(* ===== verification/OspfLsdb.v ===== *)
(** * The link-state database (core/src/ospf/ospf_lsdb.cpp)

    Checksums and recency of advertisements, and the database that keeps the latest
    instance of each.  [memory] says whether an allocation succeeds. *)

From S2P Require Import Prelude Catalog Arena Packet Octets OspfHello OspfLsa.
Import Arena.

Module OspfLsdb.
Import OspfHello.OspfHello OspfLsa.OspfLsa.

Definition max_age_seconds : Z := 3600.
Definition max_age_difference_seconds : Z := 900.

Inductive FloodingScope := link | area | autonomous_system.
#[export] Instance FloodingScope_eq_dec : EqDecision FloodingScope.
Proof. solve_decision. Defined.

Record LsaKey := mkKey {
  k_link_state_id : Z;
  k_advertising_router : Z;
  k_type : Z;
  k_scope : FloodingScope
}.
#[export] Instance LsaKey_eq_dec : EqDecision LsaKey.
Proof. solve_decision. Defined.

Record LsaRecord := mkRecord {
  key : LsaKey;
  bytes : list Z;
  installed_at : Z;
  age_at_install : Z;
  last_checksum_check_age : Z;
  max_age_flooded : bool
}.

Inductive InstallResult :=
| installed | identical_ | older_ | too_soon | fight_back_required | ignored | malformed | capacity_exhausted.
#[export] Instance InstallResult_eq_dec : EqDecision InstallResult.
Proof. solve_decision. Defined.

Inductive LsaRecency := older | identical | newer.
#[export] Instance LsaRecency_eq_dec : EqDecision LsaRecency.
Proof. solve_decision. Defined.

(** ** Types and scopes *)

Definition known_version_three_type (type : Z) : bool :=
  bool_decide (type ∈ [8193; 8194; 8195; 8196; 16389; 8199; 8; 8201]).

Definition known_version_two_type (type : Z) : bool :=
  ((1 <=? type) && (type <=? 5)) || (type =? 7) || ((9 <=? type) && (type <=? 11)).

Definition scope_for (type version : Z) : FloodingScope :=
  if version =? version_two then
    if type =? 9 then link else if (type =? 5) || (type =? 11) then autonomous_system else area
  else if negb (known_version_three_type type) && (Z.land type 32768 =? 0) then link
  else
    let bits := Z.land (Z.shiftr type 13) 3 in
    if bits =? 0 then link else if bits =? 1 then area else if bits =? 2 then autonomous_system else link.

Definition lsa_key (header : LsaHeaderView) : LsaKey :=
  mkKey (link_state_id header) (advertising_router header) (lsa_type header)
    (scope_for (lsa_type header) (lsa_version header)).

(** ** Recency *)

Definition compare_lsa_headers (candidate current : LsaHeaderView) : LsaRecency :=
  if negb (sequence_number candidate =? sequence_number current) then
    if sequence_number current <? sequence_number candidate then newer else older
  else if negb (checksum candidate =? checksum current) then
    if checksum current <? checksum candidate then newer else older
  else if (age_seconds candidate =? max_age_seconds) && negb (age_seconds current =? max_age_seconds) then newer
  else if (age_seconds current =? max_age_seconds) && negb (age_seconds candidate =? max_age_seconds) then older
  else
    let difference :=
      if age_seconds current <? age_seconds candidate then age_seconds candidate - age_seconds current
      else age_seconds current - age_seconds candidate in
    if max_age_difference_seconds <? difference then
      if age_seconds candidate <? age_seconds current then newer else older
    else identical.

(** InitialSequenceNumber - 1 is reserved. *)
Definition valid_sequence (sequence : Z) : bool := negb (u32 sequence =? two31).

Definition age (r : LsaRecord) (now : Z) : Z :=
  if now <=? installed_at r then age_at_install r
  else
    let elapsed := (now - installed_at r) / Catalog.seconds 1 in
    u16 (Z.min (u64 (age_at_install r + elapsed)) max_age_seconds).

(** ** Checksums *)

(** The two sums over the octets. *)
Fixpoint sums (l : list Z) (c0 c1 : Z) : Z * Z :=
  match l with
  | [] => (c0, c1)
  | b :: l => let c0 := (c0 + b) mod 255 in sums l c0 ((c1 + c0) mod 255)
  end.

Definition verify_lsa_checksum (lsa : list Z) : bool :=
  if size lsa <? lsa_header_octets then false
  else let (c0, c1) := sums (drop 2 lsa) 0 0 in (c0 =? 0) && (c1 =? 0).

Definition checksum_offset : Z := 16.

(** Division of signed integers truncates: [Z.rem]. *)
Definition update_lsa_checksum (lsa : list Z) : bool * list Z :=
  if size lsa <? lsa_header_octets then (false, lsa)
  else
    let lsa := put (put lsa checksum_offset 0) (checksum_offset + 1) 0 in
    let (c0, c1) := sums (drop 2 lsa) 0 0 in
    let checksum_distance := size lsa - checksum_offset - 1 in
    let x := Z.rem (checksum_distance * c0 - c1) 255 in
    let x := if x <=? 0 then x + 255 else x in
    let y := 510 - c0 - x in
    let y := if 255 <? y then y - 255 else y in
    let lsa := put (put lsa checksum_offset (u8 x)) (checksum_offset + 1) (u8 y) in
    (verify_lsa_checksum lsa, lsa).

(** ** The database *)

Record t := mk { records_ : list LsaRecord; maximum_records_ : Z }.
#[export] Instance t_settable : Settable t := fun s => mk (records_ s) (maximum_records_ s).

Definition construct (maximum_records : Z) : t := mk [] maximum_records.

Definition has_key (k : LsaKey) (r : LsaRecord) : bool := bool_decide (key r = k).

Definition find (s : t) (k : LsaKey) : option LsaRecord := List.find (has_key k) (records_ s).

(** The record [find] points at is changed in place. *)
Fixpoint assign (k : LsaKey) (f : LsaRecord -> LsaRecord) (records : list LsaRecord) : list LsaRecord :=
  match records with
  | [] => []
  | r :: records => if has_key k r then f r :: records else r :: assign k f records
  end.

Fixpoint remove (k : LsaKey) (records : list LsaRecord) : list LsaRecord :=
  match records with
  | [] => []
  | r :: records => if has_key k r then records else r :: remove k records
  end.

Definition erase (s : t) (k : LsaKey) : bool * t :=
  match find s k with
  | None => (false, s)
  | Some _ => (true, s <| records_ := remove k (records_ s) |>)
  end.

Definition premature_age (s : t) (k : LsaKey) (now : Z) : bool * t :=
  match find s k with
  | None => (false, s)
  | Some record =>
      if size (bytes record) <? lsa_header_octets then (false, s)
      else
        (true, s <| records_ := assign k (fun r =>
           mkRecord (key r) (put (put (bytes r) 0 (u8 (Z.shiftr max_age_seconds 8))) 1 (u8 max_age_seconds)) now
             max_age_seconds (last_checksum_check_age r) false) (records_ s) |>)
  end.

Definition mark_max_age_flooded (s : t) (k : LsaKey) : bool * t :=
  match find s k with
  | None => (false, s)
  | Some record =>
      if negb (age_at_install record =? max_age_seconds) then (false, s)
      else
        (true, s <| records_ := assign k (fun r =>
           mkRecord (key r) (bytes r) (installed_at r) (age_at_install r) (last_checksum_check_age r) true) (records_ s) |>)
  end.

Definition verify_checksum_at (s : t) (k : LsaKey) (now : Z) : bool * t :=
  match find s k with
  | None => (false, s)
  | Some record =>
      if negb (verify_lsa_checksum (bytes record)) then (false, s)
      else
        (true, s <| records_ := assign k (fun r =>
           mkRecord (key r) (bytes r) (installed_at r) (age_at_install r) (age r now) (max_age_flooded r)) (records_ s) |>)
  end.

(** ** Installation *)

(** The header as it is compared: of the record's bytes, with its present age. *)
Definition with_age (header : LsaHeaderView) (age : Z) : LsaHeaderView :=
  mkHeader (link_state_id header) (advertising_router header) (sequence_number header) age (lsa_type header)
    (checksum header) (length_ header) (lsa_options header) (lsa_version header).

Definition well_formed (header : LsaHeaderView) (encoded_lsa : list Z) : bool :=
  (length_ header =? size encoded_lsa) && (age_seconds header <=? max_age_seconds)
  && valid_sequence (sequence_number header) && verify_lsa_checksum encoded_lsa.

Definition supported (type version : Z) : bool :=
  negb ((version =? version_two) && negb (known_version_two_type type))
  && negb ((version =? version_three) && (Z.land (Z.shiftr type 13) 3 =? 3)).

Definition replacement (k : LsaKey) (encoded_lsa : list Z) (header : LsaHeaderView) (now : Z) : LsaRecord :=
  mkRecord k encoded_lsa now (age_seconds header) (age_seconds header) false.

(** What stands against the installation. *)
Definition refusal (s : t) (k : LsaKey) (header : LsaHeaderView) (version now local_router_id : Z)
    (received_from_neighbor : bool) : option InstallResult :=
  let self := received_from_neighbor && (advertising_router header =? local_router_id) in
  match find s k with
  | Some current =>
      match lsa_header (bytes current) version with
      | None => Some malformed
      | Some current_header =>
          match compare_lsa_headers header (with_age current_header (age current now)) with
          | older => Some older_
          | identical => Some identical_
          | newer =>
              if self then Some fight_back_required
              else if received_from_neighbor && (installed_at current <? now)
                      && (now - installed_at current <? Catalog.ospf_min_ls_arrival)
              then Some too_soon
              else None
          end
      end
  | None =>
      if size (records_ s) =? maximum_records_ s then Some capacity_exhausted
      else if self then Some fight_back_required
      else None
  end.

Definition install (s : t) (encoded_lsa : list Z) (version now local_router_id : Z) (received_from_neighbor memory : bool)
    : InstallResult * t :=
  match lsa_header encoded_lsa version with
  | None => (malformed, s)
  | Some header =>
      if negb (well_formed header encoded_lsa) then (malformed, s)
      else if negb (supported (lsa_type header) version) then (ignored, s)
      else
        let k := mkKey (link_state_id header) (advertising_router header) (lsa_type header)
                   (scope_for (lsa_type header) version) in
        match refusal s k header version now local_router_id received_from_neighbor with
        | Some result => (result, s)
        | None =>
            if negb memory then (capacity_exhausted, s)
            else
              let r := replacement k encoded_lsa header now in
              (installed,
               s <| records_ := match find s k with
                                | Some _ => assign k (fun _ => r) (records_ s)
                                | None => records_ s ++ [r]
                                end |>)
        end
  end.

(** ** Checkpoints *)

Record LsaRecordCheckpoint := mkSaved {
  c_key : LsaKey;
  c_bytes : list Z;
  c_effective_age : Z;
  c_last_checksum_check_age : Z;
  c_max_age_flooded : bool
}.

Definition save (now : Z) (r : LsaRecord) : LsaRecordCheckpoint :=
  mkSaved (key r) (bytes r) (age r now) (last_checksum_check_age r) (max_age_flooded r).

Definition checkpoint (s : t) (now : Z) : list LsaRecordCheckpoint := save now <$> records_ s.

Definition saved_valid (saved : LsaRecordCheckpoint) (version : Z) (staged : list LsaRecord) : bool :=
  match lsa_header (c_bytes saved) version with
  | None => false
  | Some header =>
      (length_ header =? size (c_bytes saved)) && bool_decide (lsa_key header = c_key saved)
      && (c_effective_age saved <=? max_age_seconds) && (c_last_checksum_check_age saved <=? c_effective_age saved)
      && verify_lsa_checksum (c_bytes saved) && negb (existsb (has_key (c_key saved)) staged)
  end.

Definition reload (now : Z) (saved : LsaRecordCheckpoint) : LsaRecord :=
  mkRecord (c_key saved) (c_bytes saved) now (c_effective_age saved) (c_last_checksum_check_age saved)
    (c_max_age_flooded saved).

Fixpoint stage (saved : list LsaRecordCheckpoint) (version now : Z) (staged : list LsaRecord) : option (list LsaRecord) :=
  match saved with
  | [] => Some staged
  | r :: saved => if saved_valid r version staged then stage saved version now (staged ++ [reload now r]) else None
  end.

Definition restore (s : t) (saved : list LsaRecordCheckpoint) (version now : Z) (memory : bool) : bool * t :=
  if maximum_records_ s <? size saved then (false, s)
  else
    match stage saved version now [] with
    | Some staged => if memory then (true, s <| records_ := staged |>) else (false, s)
    | None => (false, s)
    end.

End OspfLsdb.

_Task to complete_: Please reproduce, exactly as they appear above, the lines from the line containing "(received_from_neighbor : bool)" up to and including the line containing "match lsa_header encoded_lsa version with".

_Exercise response_:
    (received_from_neighbor : bool) : option InstallResult :=
  let self := received_from_neighbor && (advertising_router header =? local_router_id) in
  match find s k with
  | Some current =>
      match lsa_header (bytes current) version with
      | None => Some malformed
      | Some current_header =>
          match compare_lsa_headers header (with_age current_header (age current now)) with
          | older => Some older_
          | identical => Some identical_
          | newer =>
              if self then Some fight_back_required
              else if received_from_neighbor && (installed_at current <? now)
                      && (now - installed_at current <? Catalog.ospf_min_ls_arrival)
              then Some too_soon
              else None
          end
      end
  | None =>
      if size (records_ s) =? maximum_records_ s then Some capacity_exhausted
      else if self then Some fight_back_required
      else None
  end.

Definition install (s : t) (encoded_lsa : list Z) (version now local_router_id : Z) (received_from_neighbor memory : bool)
    : InstallResult * t :=
  match lsa_header encoded_lsa version with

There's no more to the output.